Supplied material below:

(** X8: when the text of a labels file does not end with a line feed and
    its last line is a single character, that label is lost without an
    error: the character is cut off, the line is empty and ends the
    reading.  The file gives the labels of the lines before. *)
Theorem load_labels_file_last_label_lost (int_of : string -> result Z)
  (d : Loader.disk) (filename : string) (ls : list string) (c : ascii)
  (ns : list Z) :
  Forall (fun l => Loader.plain l = true) ls ->
  Loader.plain (String c EmptyString) = true ->
  Forall2 (fun l n => l <> EmptyString /\ int_of l = Ok n) ls ns ->
  d filename = Some (Loader.text ls ++ String c EmptyString)%string ->
  Loader.load_labels_file int_of (Loader.mount d) filename = Ok ns.
Proof.
  intros Hls Hc Hns Hfile. unfold Loader.load_labels_file.
  rewrite (read_lines_mount_text d filename ls (String c EmptyString)
             Hls Hc Hfile).
  cbn [rbind].
  rewrite (labels_loop_prefix int_of ls _ ns Hns). reflexivity.
Qed.

(** The theorem on the text of the labels 5 and 8, each on its line, and
    a last line [3] without line feed. *)
Lemma load_labels_file_last_label_lost_witness :
  Loader.load_labels_file Scenario.digit_label
    (Loader.mount
       (fun _ => Some (String "5" (String Loader.LF (String "8"
                         (String Loader.LF (String "3" "")))))))
    "f"%string = Ok [5; 8].
Proof.
  apply (load_labels_file_last_label_lost Scenario.digit_label
           (fun _ => Some (String "5" (String Loader.LF (String "8"
                             (String Loader.LF (String "3" ""))))))
           "f"%string ["5"; "8"]%string "3"%char [5; 8]).
  - repeat constructor.
  - reflexivity.
  - repeat constructor; discriminate.
  - reflexivity.
Defined.

(** * Further properties of the driver *)

Section KValsFacts.
Import PyDict Main.

Lemma sorted_snoc (R : Z -> Z -> Prop) (l : list Z) (k : Z) :
  StronglySorted R l -> Forall (fun x => R x k) l ->
  StronglySorted R (l ++ [k]).
Proof.
  induction 1 as [|x l Hs IH Hx]; intros Hall; simpl.
  - repeat constructor.
  - inversion Hall as [|? ? Hxk Hall']; subst.
    constructor; [now apply IH|].
    apply Forall_app. split; [exact Hx|repeat constructor; exact Hxk].
Qed.

Lemma fold_set_members (v : Z) (l : list Z) :
  forall (d : dict) (k : Z),
    In k (keys (fold_left (fun d k => set d k v) l d)) <->
    In k (keys d) \/ In k l.
Proof.
  induction l as [|x l IH]; intros d k; cbn [fold_left].
  - simpl. tauto.
  - rewrite IH. destruct (in_dec Z.eq_dec x (keys d)) as [Hx|Hx].
    + rewrite keys_set_present by exact Hx. simpl.
      split; [tauto|]. intros [H|[<-|H]]; tauto.
    + rewrite keys_set_absent by exact Hx. rewrite in_app_iff. simpl.
      tauto.
Qed.

Lemma fold_set_descending (v : Z) (l : list Z) :
  StronglySorted (fun a b => b <= a) l ->
  forall d : dict,
    StronglySorted (fun a b => b < a) (keys d) ->
    (forall x y, In x (keys d) -> In y l -> y <= x) ->
    StronglySorted (fun a b => b < a)
      (keys (fold_left (fun d k => set d k v) l d)).
Proof.
  induction 1 as [|k l Hs IH Hk]; intros d Hd Hge; cbn [fold_left];
    [exact Hd|].
  rewrite Forall_forall in Hk.
  destruct (in_dec Z.eq_dec k (keys d)) as [Hin|Hnot].
  - apply IH.
    + now rewrite keys_set_present.
    + rewrite keys_set_present by exact Hin.
      intros x y Hx Hy. apply Hge; [exact Hx|now right].
  - apply IH.
    + rewrite keys_set_absent by exact Hnot. apply sorted_snoc; [exact Hd|].
      apply Forall_forall. intros x Hx.
      assert (k <= x) by (apply Hge; [exact Hx|now left]).
      assert (x <> k) by (intros ->; contradiction). lia.
    + rewrite keys_set_absent by exact Hnot.
      intros x y Hx Hy. apply in_app_iff in Hx.
      destruct Hx as [Hx|[<-|[]]].
      * apply Hge; [exact Hx|now right].
      * now apply Hk.
Qed.

Lemma parse_k_vals_keys_descending (digits : bool) (kvals : list Z) :
  StronglySorted (fun a b => b < a) (keys (parse_k_vals digits kvals)).
Proof.
  unfold parse_k_vals, fromkeys. apply fold_set_descending.
  - destruct kvals as [|k kvals].
    + destruct digits; repeat constructor.
    + pose proof (stable_sort_sorted Z.opp (k :: kvals)) as Hs.
      eapply StronglySorted_ind with (P := fun l =>
        StronglySorted (fun a b => b <= a) l); [| |exact Hs].
      * constructor.
      * intros a l _ Hl Ha. constructor; [exact Hl|].
        eapply Forall_impl; [|exact Ha]. simpl. intros; lia.
  - constructor.
  - simpl. tauto.
Qed.

Lemma parse_k_vals_members (digits : bool) (kvals : list Z) (k : Z) :
  kvals <> [] ->
  In k (keys (parse_k_vals digits kvals)) <-> In k kvals.
Proof.
  intros Hne. unfold parse_k_vals, fromkeys. rewrite fold_set_members.
  destruct kvals as [|x kvals]; [congruence|]. simpl keys.
  split.
  - intros [[]|Hin].
    eapply Permutation_in; [apply (stable_sort_perm Z.opp)|exact Hin].
  - intros Hin. right.
    eapply Permutation_in; [symmetry; apply (stable_sort_perm Z.opp)|].
    exact Hin.
Qed.

Lemma descending_nth (l : list Z) :
  StronglySorted (fun a b => b < a) l ->
  forall i j a b, (i < j)%nat -> nth_error l i = Some a ->
                  nth_error l j = Some b -> b < a.
Proof.
  induction 1 as [|x l Hs IH Hx]; intros i j a b Hij Ha Hb;
    [destruct i; discriminate|].
  destruct j as [|j]; [lia|]. simpl in Hb.
  destruct i as [|i]; simpl in Ha.
  - injection Ha as <-. rewrite Forall_forall in Hx.
    apply Hx. eapply nth_error_In, Hb.
  - apply (IH i j a b); [lia|exact Ha|exact Hb].
Qed.
End KValsFacts.

(** X9: the dictionary of k values iterates in strictly descending order
    of k, whatever the order and the repetitions on the command line; its
    keys are the values asked for, or the single default 1 (digits) or 5
    (faces) when none is given.  So the first k is the largest and the
    last k, the one whose guess is shown, is the smallest. *)
Theorem parse_k_vals_descending (digits : bool) (kvals : list Z) :
  let kv := Main.parse_k_vals digits kvals in
  StronglySorted (fun a b => b < a) (PyDict.keys kv) /\
  (kvals <> [] -> forall k, In k (PyDict.keys kv) <-> In k kvals) /\
  (kvals = [] -> kv = [(if digits then 1 else 5, 0)]) /\
  (forall k_first k_last k,
      hd_error (PyDict.keys kv) = Some k_first ->
      index_last (PyDict.keys kv) = Ok k_last ->
      In k (PyDict.keys kv) ->
      k_last <= k <= k_first).
Proof.
  intros kv.
  pose proof (parse_k_vals_keys_descending digits kvals) as Hdesc.
  fold kv in Hdesc.
  split; [exact Hdesc|]. split.
  { intros Hne k. now apply parse_k_vals_members. }
  split.
  { intros ->. unfold kv. destruct digits; reflexivity. }
  intros k_first k_last k Hfirst Hlast Hk.
  destruct (In_nth_error _ _ Hk) as [i Hi].
  assert (Hne : PyDict.keys kv <> []) by (intros E; rewrite E in Hk; tauto).
  destruct (index_last_nth _ Hne) as (x & Hx & Hnth).
  rewrite Hx in Hlast. injection Hlast as ->.
  assert (Hi' : (i < List.length (PyDict.keys kv))%nat)
    by (apply nth_error_Some; congruence).
  split.
  - destruct (Nat.eq_dec i (List.length (PyDict.keys kv) - 1)) as [->|Hne'].
    + rewrite Hnth in Hi. injection Hi as ->. lia.
    + pose proof (descending_nth _ Hdesc i
                    (List.length (PyDict.keys kv) - 1)%nat k k_last
                    ltac:(lia) Hi Hnth).
      lia.
  - assert (H0 : nth_error (PyDict.keys kv) 0 = Some k_first).
    { rewrite <- Hfirst. clear. destruct (PyDict.keys kv); reflexivity. }
    destruct i as [|i].
    + rewrite H0 in Hi. injection Hi as ->. lia.
    + pose proof (descending_nth _ Hdesc 0%nat (S i) k_first k
                    ltac:(lia) H0 Hi).
      lia.
Qed.

(** The theorem on the command line [-k 1,20,5,20]. *)
Lemma parse_k_vals_descending_witness :
  Main.parse_k_vals false [1; 20; 5; 20] = [(20, 0); (5, 0); (1, 0)] /\
  (In 5 (PyDict.keys (Main.parse_k_vals false [1; 20; 5; 20])) <->
   In 5 [1; 20; 5; 20]) /\
  1 <= 5 <= 20.
Proof.
  destruct (parse_k_vals_descending false [1; 20; 5; 20])
    as (_ & Hmem & _ & Hends).
  split; [reflexivity|]. split.
  - apply Hmem. discriminate.
  - apply (Hends 20 1 5); [reflexivity|reflexivity|simpl; tauto].
Defined.


Section FailureFacts.
Import PyDict Main.

Variable knn : list Z -> dict -> result (list Z).
Variable samples digits : bool.
Variable n : Z.

Hypothesis knn_length :
  forall q d ps, knn q d = Ok ps -> List.length ps = List.length (keys d).

Lemma times_scored_le (predictions : list Z) (actual : Z) (ks : list Z)
  (k : Z) :
  NoDup ks -> 0 <= times (scored predictions actual 0 ks) k <= 1.
Proof.
  intros Hnd. destruct (in_dec Z.eq_dec k ks) as [Hin|Hnot].
  - destruct (In_nth_error _ _ Hin) as [j Hj].
    rewrite (times_scored predictions actual ks 0 j k Hnd Hj).
    destruct (hit predictions actual (0 + j)); lia.
  - rewrite times_scored_absent by exact Hnot. lia.
Qed.

(** The loop ends well, with counters that have grown by no more than
    the number of rows; or with an error that the classifier raised; or,
    when samples are shown, with the [ValueError] of a row that does not
    fit the plots; or, when they are not, with the [OverflowError] of a
    number of rows that no float can hold. *)
Lemma test_step_overflow (row : test_row) (s : store) (ps : list Z) :
  knn (pixels row) (k_vals s) = Ok ps ->
  List.length ps = List.length (keys (k_vals s)) ->
  samples = false ->
  float_limit <= Z.abs n ->
  exists s' : store,
    test_step knn samples digits n row s = (s', Raise OverflowError).
Proof.
  intros Hrow Hlen Hs Hbig. unfold test_step, loop_body.
  rewrite (bind_ok _ _ s s (k_vals s)) by reflexivity.
  rewrite (bind_ok _ _ s s ps) by (unfold method, lift; now rewrite Hrow).
  rewrite (bind_ok _ _ s s (k_vals s)) by reflexivity.
  erewrite bind_ok
    by (apply score_run; [auto|rewrite Hlen; simpl; lia]).
  rewrite Hs. unfold bind, progress, float_of_int.
  destruct (Z.ltb_spec (Z.abs n) float_limit); [lia|].
  eexists. reflexivity.
Qed.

End of Supplied material.

-- Exercise objective --
Each line above from the one with "constructor; [now apply IH|]." up to and including the one with "assert (k <= x)" must be set down exactly, and no line outside that span may appear.

-- Response for this exercise --
    constructor; [now apply IH|].
    apply Forall_app. split; [exact Hx|repeat constructor; exact Hxk].
Qed.

Lemma fold_set_members (v : Z) (l : list Z) :
  forall (d : dict) (k : Z),
    In k (keys (fold_left (fun d k => set d k v) l d)) <->
    In k (keys d) \/ In k l.
Proof.
  induction l as [|x l IH]; intros d k; cbn [fold_left].
  - simpl. tauto.
  - rewrite IH. destruct (in_dec Z.eq_dec x (keys d)) as [Hx|Hx].
    + rewrite keys_set_present by exact Hx. simpl.
      split; [tauto|]. intros [H|[<-|H]]; tauto.
    + rewrite keys_set_absent by exact Hx. rewrite in_app_iff. simpl.
      tauto.
Qed.

Lemma fold_set_descending (v : Z) (l : list Z) :
  StronglySorted (fun a b => b <= a) l ->
  forall d : dict,
    StronglySorted (fun a b => b < a) (keys d) ->
    (forall x y, In x (keys d) -> In y l -> y <= x) ->
    StronglySorted (fun a b => b < a)
      (keys (fold_left (fun d k => set d k v) l d)).
Proof.
  induction 1 as [|k l Hs IH Hk]; intros d Hd Hge; cbn [fold_left];
    [exact Hd|].
  rewrite Forall_forall in Hk.
  destruct (in_dec Z.eq_dec k (keys d)) as [Hin|Hnot].
  - apply IH.
    + now rewrite keys_set_present.
    + rewrite keys_set_present by exact Hin.
      intros x y Hx Hy. apply Hge; [exact Hx|now right].
  - apply IH.
    + rewrite keys_set_absent by exact Hnot. apply sorted_snoc; [exact Hd|].
      apply Forall_forall. intros x Hx.
      assert (k <= x) by (apply Hge; [exact Hx|now left]).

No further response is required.